Effect of different biochemical parameters on the enzymatic synthesis of fructose oleate

Enzymatic synthesis of sugar ester was performed using an immobilized Candida antartica lipase, fructose and oleic acid methyl ester as substrates and 2-methyl 2-butanol as a solvent. The influence of the molar ratio sugar/acyl donor, methanol concentration and temperature on the performance of the transesterification reaction were studied.
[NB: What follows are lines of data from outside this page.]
(** The steps of the node manager, and the sending of an event by a manager. *)
Definition manager_label (l : label) : bool :=
  match l with LHandle _ _ | LAction _ | LPost _ => true | _ => false end.

(** The events that the network manager sends while it handles an input. *)
Definition new_events (net net' : NetworkManager) : list RuntimeEvent :=
  drop (length (sent_events net)) (sent_events net').

(** One step, with the input it gives to the network manager.  A task that fails ends
    [try_join!] and with it the process: there is no step for it. *)
Inductive hn_step : HostNode → label → list (Env * NetworkInput) → HostNode → Prop :=
| hn_manager rt l rt' net st tk :
    manager_label l = true → rt_step rt l rt' →
    hn_step (mkHostNode rt net st tk) l [] (mkHostNode rt' net st tk)
(** [command = self.network_rx.recv()] in the loop of the network manager *)
| hn_command e todo events c n n' s w sb wb env net net' st tk :
    ch_pop n = Some (c, n') → network_step cfg env net (InCommand c) = Ret (net', Ok tt) →
    hn_step (mkHostNode (mkRuntime e todo events (mkOutboxes n s w) (mkBusy [] sb wb)) net st tk)
      (LNetwork c) [(env, InCommand c)]
      (mkHostNode (mkRuntime e todo events (mkOutboxes n' s w) (mkBusy (new_events net net') sb wb)) net' st tk)
(** [event = self.swarm.select_next_some()] *)
| hn_swarm e todo events out ev sb wb env net net' st tk :
    network_step cfg env net (InEvent ev) = Ret (net', Ok tt) →
    hn_step (mkHostNode (mkRuntime e todo events out (mkBusy [] sb wb)) net st tk)
      LWork [(env, InEvent ev)]
      (mkHostNode (mkRuntime e todo events out (mkBusy (new_events net net') sb wb)) net' st tk)
| hn_storage e todo events c n s s' w evs nb wb net st st' tk :
    ch_pop s = Some (c, s') → host_storage_round c st = (st', Ok evs) →
    hn_step (mkHostNode (mkRuntime e todo events (mkOutboxes n s w) (mkBusy nb [] wb)) net st tk)
      (LStorage c) []
      (mkHostNode (mkRuntime e todo events (mkOutboxes n s' w) (mkBusy nb evs wb)) net st' tk)
(** the wake loop takes a command, or its timer fires *)
| hn_wake e todo events c n s w w' nb sb net st now tk tk' evs :
    ch_pop w = Some (c, w') → host_wake_round tk false (Some c) now = (tk', evs) →
    hn_step (mkHostNode (mkRuntime e todo events (mkOutboxes n s w) (mkBusy nb sb [])) net st tk)
      (LWake c) []
      (mkHostNode (mkRuntime e todo events (mkOutboxes n s w') (mkBusy nb sb evs)) net st tk')
| hn_timer e todo events out nb sb net st now tk tk' ev :
    host_wake_round tk true None now = (tk', [ev]) →
    hn_step (mkHostNode (mkRuntime e todo events out (mkBusy nb sb [])) net st tk)
      LWork []
      (mkHostNode (mkRuntime e todo events out (mkBusy nb sb [ev])) net st tk').
(* ===== verification/Introductions.v ===== *)
(** * An embedded node and a host node introduce themselves to each other

    The two runtimes meet at the node hello protocol: the session worker of the embedded
    runtime (erp-runtime/src/network/session.rs) at one end, the network manager of the
    host (rp-runtime/src/network/manager.rs) with its request-response codec at the
    other.  Whichever of them dials, the handshake completes and each registers the
    other under its node id, with the limits the other announced, as long as the host opens
    substreams for the set-up protocols only; the host also runs gossipsub, and one of its
    substreams that arrives too early ends the session of the embedded node. *)

From S2P Require Import Prelude.
From S2P Require Import Text.
From S2P Require Import Crypto.
From S2P Require Import Models.
From S2P Require Import Messages.
From S2P Require Import Errors.
From S2P Require Import Framing.
From S2P Require Import Identity.
From S2P Require Import NodeHello.
From S2P Require Import EngineWitness.
From S2P Require Import Runtime.
From S2P Require Import HostNetwork.
From S2P Require Import PeerRegistry.
From S2P Require Import ErpNetwork.
From S2P Require Import TransportIdentity.
From S2P Require Import Duplex.
From S2P Require Import Multistream.
From S2P Require Import Protobuf.
From S2P Require Import Identify.
From S2P Require Import Noise.
From S2P Require Import NoiseLink.
From S2P Require Import NoiseHandshake.
From S2P Require Import NetConfig.
From S2P Require Import HostCodecs.
From S2P Require Import Yamux.
From S2P Require Import Session.

Section host.
Context `{Crypto, !CryptoLaws, !Postcard NetworkMessage, !Postcard NodeHelloTranscript, HashOrder}.
Context (cfg : HostConfig).

(** The manager has the node [n] at the transport [t], with the limit [limit]. *)
Record introduced (n t : bytes) (limit : Z) (m : NetworkManager) : Prop := {
  intro_node : peer_by_node (tables m) !! n = Some t;
  intro_transport : node_by_transport (tables m) !! t = Some n;
  intro_limit : peer_max_blocks_per_chunk (tables m) !! n = Some limit;
}.

(** An introduction is told to the node manager, unless it changes nothing. *)
Definition told (n t : bytes) (m m' : NetworkManager) : Prop :=
  sent_events m' = sent_events m ++ [EvPeerConnected n] ∨
  sent_events m' = sent_events m ∧ peer_by_node (tables m) !! n = Some t ∧
    node_by_transport (tables m) !! t = Some n.

Lemma register_introduces env m t v :
  events_open env = true →
  ∃ m', register_verified_peer env m t v = Ret (m', Ok tt) ∧
    introduced (host_verified_peer_id v) t (host_verified_max_blocks v) m' ∧
    told (host_verified_peer_id v) t m m' ∧ swarm m' = swarm m.
Proof.
  intros He. unfold register_verified_peer. set (n := host_verified_peer_id v).
  set (t' := match node_by_transport _ !! t with Some _ => _ | None => _ end).
  assert (peer_by_node t' = relink (<[n := t]> (peer_by_node (tables m))) (node_by_transport (tables m) !! t) n ∧
    node_by_transport t' = relink (<[t := n]> (node_by_transport (tables m))) (peer_by_node (tables m) !! n) t ∧
    peer_max_blocks_per_chunk t' = <[n := host_verified_max_blocks v]> (peer_max_blocks_per_chunk (tables m)))
    as (Hp & Ht & Hl).
  { subst t'. simpl. unfold relink. destruct (_ !! n), (_ !! t); simpl; repeat case_bool_decide; done. }
  assert (introduced n t (host_verified_max_blocks v) (set_tables m t')) as Hi.
  { split; simpl; [rewrite Hp|rewrite Ht|rewrite Hl].
    1,2: rewrite lookup_relink by auto.
    all: apply lookup_insert_eq. }
  destruct (_ || _) eqn:E.
  - unfold HostNetwork.send_event. rewrite He. eexists. split_and!; [done|destruct Hi; by split|by left|done].
  - eexists. split_and!; [done|done| |done]. right. apply orb_false_iff in E as [E1 E2].
    apply bool_decide_eq_false, dec_stable in E1. apply bool_decide_eq_false, dec_stable in E2. done.
Qed.
(** ** What a call leaves behind *)

(** [m] makes the calls [cs], all of them answered, and leaves the flash alone. *)
Definition made (cs : list EspCall) (b b' : Board) : Prop :=
  board_answers b' = board_answers b ∧ board_calls b' = board_calls b ++ cs ∧ board_flash b' = board_flash b ∧
  ∀ i, (i < length cs)%nat → is_ok (board_answers b (length (board_calls b) + i)) = true.

Lemma made_nil b : made [] b b.
Proof. split_and!; [done|by rewrite app_nil_r|done|]. simpl. lia. Qed.

Lemma made_app cs1 cs2 b b1 b2 : made cs1 b b1 → made cs2 b1 b2 → made (cs1 ++ cs2) b b2.
Proof.
  intros (Ha1 & Hc1 & Hf1 & Ho1) (Ha2 & Hc2 & Hf2 & Ho2).
  split_and!; [congruence|by rewrite Hc2, Hc1, app_assoc|congruence|]. intros i Hi. rewrite length_app in Hi.
  destruct (decide (i < length cs1)%nat) as [|Hn]; [by apply Ho1|].
  specialize (Ho2 (i - length cs1)%nat ltac:(lia)). rewrite Ha1, Hc1, length_app in Ho2.
  by replace (length (board_calls b) + i)%nat
    with (length (board_calls b) + length cs1 + (i - length cs1))%nat by lia.
Qed.

Lemma esp_made err c b b' x : esp_call err c b = Ret (b', Ok x) → made [c] b b' ∧ board_answers b (length (board_calls b)) = Ok x.
Proof.
  unfold esp_call. destruct (board_answers b _) as [y|] eqn:E; [|done]. intros [= <- <-]. split; [|done].
  split_and!; [done..|]. simpl. intros [|i] Hi; [|lia]. by rewrite Nat.add_0_r, E.
Qed.

Lemma ok_or_made {A} (o : option A) e b b' a : ok_or o e b = Ret (b', Ok a) → made [] b b' ∧ o = Some a.
Proof. destruct o; [|done]. intros [= <- <-]. split; [apply made_nil|done]. Qed.

Lemma fits_made n v e b b' a : fits n v e b = Ret (b', Ok a) → made [] b b' ∧ a = v ∧ (length v ≤ n)%nat.
Proof. unfold fits. case_bool_decide; [|done]. intros [= <- <-]. split; [apply made_nil|done]. Qed.

Definition wifi_calls (w : WifiClient) : list EspCall :=
  [TakePeripherals; TakeEventLoop; NewTimerService; NewWifi; WrapWifi;
   SetConfiguration (wifi_ssid w) (wifi_password w)].

Definition credentials_ok (env : BuildEnv) (w : WifiClient) : Prop :=
  env_ssid env = Some (wifi_ssid w) ∧ env_password env = Some (wifi_password w) ∧
  (length (wifi_ssid w) ≤ ssid_capacity)%nat ∧ (length (wifi_password w) ≤ password_capacity)%nat.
When the molar ratio was adjusted only at the beginning of the reaction, the highest concentration of fructose oleate (16 g l(-1)) was obtained at a ratio of 1:5. When this ratio was kept constant throughout the duration of the reaction (by adding an excess of fructose or by continuous methyl-oleate feeding), 34 g l(-1) and 39 g l(-1), respectively, of fructose oleate were obtained at a molar ratio of about 1:8. The influence of methanol, which was a byproduct of the reaction, was also investigated. Results indicated that this compound was a strong inhibitor of Candida antartica lipase activity. The increase of temperature from 60 to 80 degrees C led to an increase of sugar ester concentration. However, the stability of the enzyme decreased as the temperature rose. At 80 degrees C, more than 90% of the initial activity was lost while at 60 degrees C, at the same time, only 30% was lost.